Take the exact same resistors in series, except power them from a 240V 2-Wire source created from (2) 120V supplies connected in series.
Does the loop current have the same phase angle as the voltages across each resistor?
Do the voltages across the resistors have the same phase angle as the (2) supply voltages?
Is the loop current in phase with each of the supply voltages?

If we can't agree on the answers to this simple connection of loads and sources, it will be impossible to agree on the answers to anything.

 

[david luchini]

Have you solved all of my loop questions?

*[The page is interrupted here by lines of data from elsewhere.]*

(* ===== verification/TestFrames.v ===== *)
(** The canonical frame codec of the test protocol ([crates/wrela-test-protocol]):
    payload writer and reader, frame header, encoding and decoding of an event,
    and the interface [TestEventCodec] behind which a codec is used. *)

From Stdlib Require Import Strings.Byte.
From stdpp Require Import base numbers list option strings.
From S2P Require Import Prelude Bytes Interrupt Text Source TestEvents Crc32c.

#[local] Open Scope Z_scope.

Definition usize_max : Z := 2 ^ usize - 1.

Record FrameHeader := {
  frame_version : Z;
  event_version : Z;
  header_sequence : Z;
  payload_bytes : Z;
  checksum : Z;
}.
#[export] Instance FrameHeader_eq_dec : EqDecision FrameHeader.
Proof. solve_decision. Defined.

Record EncodedEventCandidate := { candidate_header : FrameHeader; candidate_bytes : list byte }.

(** The trait [TestEventCodec]. *)
Class TestEventCodec := {
  encode : TestEvent -> ProtocolLimits -> prog ProtocolError EncodedEventCandidate;
  inspect_header : list byte -> prog ProtocolError FrameHeader;
  decode : list byte -> ProtocolLimits -> prog ProtocolError TestEvent;
}.

(** ** [PayloadWriter] *)

Record PayloadWriter := { written : list byte; payload_limit : Z; frame_limit : Z }.
Abbreviation writer := (stateT PayloadWriter (prog ProtocolError)).

Module Writer.

Definition new (payload_limit frame_limit : Z) : PayloadWriter :=
  {| written := []; payload_limit := payload_limit; frame_limit := frame_limit |}.

Fixpoint push_chunks (output : list byte) (pieces : list (list byte))
    : prog ProtocolError (list byte) :=
  match pieces with
  | [] => mret output
  | chunk :: pieces => _ ← poll Cancelled; push_chunks (output ++ chunk) pieces
  end.

Definition extend (value : list byte) : writer unit := fun w =>
  actual ← lift (ok_or (checked_add usize (len (written w)) (len value))
                   (FrameTooLarge (frame_limit w) usize_max));
  _ ← fail_if (payload_limit w <? actual)
        (FrameTooLarge (frame_limit w) (saturating_add usize TEST_FRAME_HEADER_BYTES actual));
  _ ← try_reserve (ResourceLimit "encoded payload bytes" (frame_limit w));
  output ← push_chunks (written w) (chunks (Z.to_nat CANCELLATION_POLL_BYTES) value);
  mret (tt, {| written := output; payload_limit := payload_limit w; frame_limit := frame_limit w |}).

Definition u8 (value : Z) : writer unit := extend [byte_of_Z value].
Definition u32 (value : Z) : writer unit := extend (u32_le value).
Definition u64 (value : Z) : writer unit := extend (u64_le value).

Definition string_ (value : str) (l : ProtocolLimits) : writer unit :=
  length ← liftS (lift (ok_or (try_u32 (len value)) (StringTooLarge (string_bytes l) (len value))));
  _ ← liftS (fail_if (string_bytes l <? length) (StringTooLarge (string_bytes l) (len value)));
  _ ← u32 length;
  extend value.

Definition optional_string (value : option str) (l : ProtocolLimits) : writer unit :=
  match value with
  | None => u8 0
  | Some value => _ ← u8 1; string_ value l
  end.

Definition finish (w : PayloadWriter) : list byte := written w.

End Writer.

(** ** [PayloadReader] *)

Record PayloadReader := {
  reader_bytes : list byte;
  offset : Z;
  reader_limits : ProtocolLimits;
}.
Abbreviation reader := (stateT PayloadReader (prog ProtocolError)).
Lemma view_found t test j s :
  table_ok t -> slots t !! j = Some (Some s) -> slot_test s = test ->
  view t !! test_id test = Some (slot_state s).
Proof.
  intros Ht Hj <-. apply view_lookup; [by apply table_unique|].
  apply elem_of_occupied. exists j. by destruct s.
Qed.

Lemma view_absent t test :
  table_ok t -> (forall j s, slots t !! j = Some (Some s) -> slot_test s <> test) ->
  view t !! test_id test = None.
Proof.
  intros Ht Hno. destruct (view t !! test_id test) as [st|] eqn:E; [|done].
  apply view_lookup in E; [|by apply table_unique].
  apply elem_of_occupied in E as [j Hj]. by destruct (Hno j _ Hj).
Qed.

(** Looking a test up. *)
Lemma state_ok t test : table_ok t -> quiet (state t test) = Ok (view t !! test_id test).
Proof.
  intros Ht. destruct (find_ok t test Ht) as ([j|] & Hf & Hr); unfold state; rewrite (run_ok _ _ _ Hf).
  - destruct Hr as (s & Hj & Hs). rewrite Hj, (view_found t test _ s Ht Hj Hs). done.
  - by rewrite (view_absent t test Ht Hr).
Qed.

(** The operations of the map the table stands for. *)
Definition abs_insert (m : gmap Z TrackedTestState) (maximum : Z) (test : TestId)
    : result ProtocolError (bool * gmap Z TrackedTestState) :=
  if m !! test_id test is Some _ then Ok (false, m)
  else if maximum <? Z.of_nat (size m) + 1
  then Err (ResourceLimit "test-state entries" maximum)
  else Ok (true, <[test_id test := Active]> m).
Definition abs_finish (m : gmap Z TrackedTestState) (test : TestId) : bool * gmap Z TrackedTestState :=
  match m !! test_id test with
  | Some Active => (true, <[test_id test := Finished]> m)
  | _ => (false, m)
  end.

(** The table and the map take the same step. *)
Definition same_step (t : TestStateTable) (concrete : result ProtocolError (bool * TestStateTable))
    (abstract : result ProtocolError (bool * gmap Z TrackedTestState)) : Prop :=
  match concrete, abstract with
  | Ok (b, t'), Ok (b', m') => b = b' /\ view t' = m' /\ table_ok t' /\ maximum t' = maximum t
  | Err e, Err e' => e = e'
  | _, _ => False
  end.

Lemma insert_new_ok t test :
  table_ok t -> view t !! test_id test = None -> entries t + 1 <= maximum t ->
  (exists r, quiet (find t test) = Ok r /\ r = None) ->
  exists t', quiet (insert_active t test) = Ok (true, t')
    /\ table_ok t' /\ view t' = <[test_id test := Active]> (view t) /\ maximum t' = maximum t.
Proof.
  intros Ht Hnew Hmax (r & Hf & ->).
  destruct (ensure_insert_capacity_ok t Ht Hmax) as (t1 & He & Hs1 & Hp1 & Hl1 & He1 & Hm1).
  pose proof (table_entries _ Ht) as Hent. pose proof (table_unique _ Ht) as Hnd.
  pose proof (table_maximum _ Ht). pose proof (len_nonneg (occupied (slots t))).
  assert (Hlen : len (occupied (slots t1)) = entries t) by (unfold len in *; by rewrite Hp1).
  set (s := {| slot_test := test; slot_state := Active |}).
  destruct (place_ok (slots t1) s) as (slots' & Hpl & Hs' & Hl' & Hp'); [done|lia| |].
  { rewrite (Permutation_map _ Hp1). intros (s' & Hs' & Hin)%list_elem_of_fmap.
    cbn in Hs'. subst test. destruct s' as [test st]. cbn in Hnew. unfold view in Hnew.
    by rewrite (proj2 (view_lookup _ test st Hnd)) in Hnew. }
  assert (Hnd' : NoDup (map (fun s => test_id (slot_test s)) (s :: occupied (slots t)))).
  { pose proof (slots_unique _ Hs') as H'. by rewrite Hp', Hp1 in H'. }
  exists {| slots := slots'; entries := entries t + 1; maximum := maximum t |}. split_and!.
  - unfold insert_active. rewrite (run_ok _ _ _ Hf), (run_ok _ _ _ He), (run_ok _ _ _ Hpl).
    rewrite run_fail_if by done. rewrite He1, Hm1.
    erewrite run_ok_or; [done|]. apply checked_add_Some. unfold u32_max, usize in *. lia.
  - split; cbn; [by right| | |lia].
    + unfold len. rewrite Hp', Hp1. fold (len (s :: occupied (slots t))). rewrite len_cons. lia.
    + lia.
  - unfold view at 1. cbn [slots].
    rewrite (view_cons (occupied (slots t)) slots' s Hnd'); [done|by rewrite Hp', Hp1].
  - done.
Qed.

Lemma table_size t : table_ok t -> entries t = Z.of_nat (size (view t)).
Proof.
  intros Ht. rewrite (table_entries _ Ht). unfold view, view_of, len.
  rewrite map_size_list_to_map by (rewrite keys_of; by apply table_unique).
  by rewrite length_map.
Qed.

Lemma entries_small t : table_ok t -> 0 <= entries t < 2 ^ 33.
Proof.
  intros [Hs He Hl _]. pose proof (len_nonneg (occupied (slots t))).
  destruct Hs as [Hnil|[(k & Hk & Hsize) _ _]].
  - rewrite Hnil in Hl. change (len []) with 0 in Hl. lia.
  - pose proof (Z.pow_le_mono_r 2 k 33). lia.
Qed.

Lemma ensure_insert_capacity_full t :
  table_ok t -> maximum t < entries t + 1 ->
  quiet (ensure_insert_capacity t) = Err (ResourceLimit "test-state entries" (maximum t)).
Proof.
  intros Ht Hfull. pose proof (entries_small t Ht). unfold ensure_insert_capacity.
  erewrite run_ok_or by (apply checked_add_Some; unfold usize; split; [lia|done]).
  by rewrite (proj2 (Z.ltb_lt _ _) Hfull).
Qed.

Lemma insert_active_ok t test :
  table_ok t ->
  same_step t (quiet (insert_active t test)) (abs_insert (view t) (maximum t) test).
Proof.
  intros Ht. unfold abs_insert. rewrite <- table_size by done.
  destruct (find_ok t test Ht) as ([j|] & Hf & Hr).
  - destruct Hr as (s & Hj & Hs). rewrite (view_found t test _ s Ht Hj Hs).
    unfold insert_active. by rewrite (run_ok _ _ _ Hf).
  - rewrite (view_absent t test Ht Hr).
    destruct (Z.ltb_spec (maximum t) (entries t + 1)) as [Hlt|Hge].
    + unfold insert_active. by rewrite (run_ok _ _ _ Hf), quiet_bind, ensure_insert_capacity_full.
    + destruct (insert_new_ok t test Ht (view_absent t test Ht Hr) Hge) as (t' & -> & ? & ? & ?);
        [by eauto|done].
Qed.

Take two unequal size resistors, connect them in series, power them from a 240V 2-Wire source.
Does the loop current have the same phase angle as the voltages across each resistor?
Do the voltages across the resistors have the same phase angle as the source voltage?
Is the loop current in phase with the source voltage?

Vl1+Vl2+Vba=0

Take the exact same resistors in series, except power them from a 240V 2-Wire source created from (2) 120V supplies connected in series.
Does the loop current have the same phase angle as the voltages across each resistor?
Do the voltages across the resistors have the same phase angle as the (2) supply voltages?
Is the loop current in phase with each of the supply voltages?

If we can't agree on the answers to this simple connection of loads and sources, it will be impossible to agree on the answers to anything.

Vl1+Vl2+Vbn-Van=0. What's the issue?

 

[pfalcon]

Vload+Vbn-Van=0. Where is the double negative?

First determine your load direction. Presumably from your equation Vload = Vab

Vab = Vnb + Van = - Vbn + Van :: Vab + Vbn - Van = 0
240<0 = 120<0 + 120< 0 = - ( -120<0 ) + 120<0 :: 240<0 + ( -120<0 ) - ( 120<0 ) = 0

So since you asked nicely, there ya go. A double negative.

 

[jim dungar]

Vl1+Vl2+Vba=0
Vl1+Vl2+Vbn-Van=0. What's the issue?

I hate to be putting words in your mouth but:
Note: I did apply mathematical techniques to reword your answer as Vl1+Vl2 = Van-Vbn

Do the voltages across the resistors have the same phase angle as the (2) supply voltages? - I believe your answer is NO, based on your choice of supply reference point.

Does the loop current have the same phase angle as the voltages across each resistor? - I believe your answer is YES, based on your formula Vl1+Vl2.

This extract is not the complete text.